• [WHAT IS BEING ASKED] Down to the final line, reproduce the entries that follow exactly.

<<<<

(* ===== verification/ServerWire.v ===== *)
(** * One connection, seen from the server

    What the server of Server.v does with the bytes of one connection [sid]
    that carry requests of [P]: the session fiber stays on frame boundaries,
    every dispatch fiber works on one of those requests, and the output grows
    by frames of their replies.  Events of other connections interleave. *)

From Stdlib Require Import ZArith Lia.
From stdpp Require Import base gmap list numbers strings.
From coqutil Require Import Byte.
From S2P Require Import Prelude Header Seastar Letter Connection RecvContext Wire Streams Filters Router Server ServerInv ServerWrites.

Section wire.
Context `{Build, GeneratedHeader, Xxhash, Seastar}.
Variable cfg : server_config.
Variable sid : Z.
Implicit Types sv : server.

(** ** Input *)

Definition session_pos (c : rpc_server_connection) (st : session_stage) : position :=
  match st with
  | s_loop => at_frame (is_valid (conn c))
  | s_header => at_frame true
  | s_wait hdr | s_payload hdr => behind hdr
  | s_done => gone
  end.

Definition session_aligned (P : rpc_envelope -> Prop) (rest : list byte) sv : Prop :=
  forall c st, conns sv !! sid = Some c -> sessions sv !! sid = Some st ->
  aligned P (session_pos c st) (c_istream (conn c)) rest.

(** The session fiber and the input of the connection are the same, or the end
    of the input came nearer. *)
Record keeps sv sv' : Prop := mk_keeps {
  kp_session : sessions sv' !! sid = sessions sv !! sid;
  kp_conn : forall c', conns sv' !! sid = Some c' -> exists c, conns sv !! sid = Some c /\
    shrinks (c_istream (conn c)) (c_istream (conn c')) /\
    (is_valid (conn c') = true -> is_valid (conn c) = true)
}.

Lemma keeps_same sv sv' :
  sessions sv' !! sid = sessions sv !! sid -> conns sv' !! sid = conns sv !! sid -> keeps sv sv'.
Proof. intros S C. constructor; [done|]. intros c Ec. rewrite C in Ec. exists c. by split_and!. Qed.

>>>>

• [SOLUTION]
(* ===== verification/ServerWire.v ===== *)
(** * One connection, seen from the server

    What the server of Server.v does with the bytes of one connection [sid]
    that carry requests of [P]: the session fiber stays on frame boundaries,
    every dispatch fiber works on one of those requests, and the output grows
    by frames of their replies.  Events of other connections interleave. *)

From Stdlib Require Import ZArith Lia.
From stdpp Require Import base gmap list numbers strings.
From coqutil Require Import Byte.
From S2P Require Import Prelude Header Seastar Letter Connection RecvContext Wire Streams Filters Router Server ServerInv ServerWrites.

Section wire.
Context `{Build, GeneratedHeader, Xxhash, Seastar}.
Variable cfg : server_config.
Variable sid : Z.
Implicit Types sv : server.

(** ** Input *)

Definition session_pos (c : rpc_server_connection) (st : session_stage) : position :=
  match st with
  | s_loop => at_frame (is_valid (conn c))
  | s_header => at_frame true
  | s_wait hdr | s_payload hdr => behind hdr
  | s_done => gone
  end.

Definition session_aligned (P : rpc_envelope -> Prop) (rest : list byte) sv : Prop :=
  forall c st, conns sv !! sid = Some c -> sessions sv !! sid = Some st ->
  aligned P (session_pos c st) (c_istream (conn c)) rest.

(** The session fiber and the input of the connection are the same, or the end
    of the input came nearer. *)
Record keeps sv sv' : Prop := mk_keeps {
  kp_session : sessions sv' !! sid = sessions sv !! sid;
  kp_conn : forall c', conns sv' !! sid = Some c' -> exists c, conns sv !! sid = Some c /\
    shrinks (c_istream (conn c)) (c_istream (conn c')) /\
    (is_valid (conn c') = true -> is_valid (conn c) = true)
}.

Lemma keeps_same sv sv' :
  sessions sv' !! sid = sessions sv !! sid -> conns sv' !! sid = conns sv !! sid -> keeps sv sv'.
Proof. intros S C. constructor; [done|]. intros c Ec. rewrite C in Ec. exists c. by split_and!. Qed.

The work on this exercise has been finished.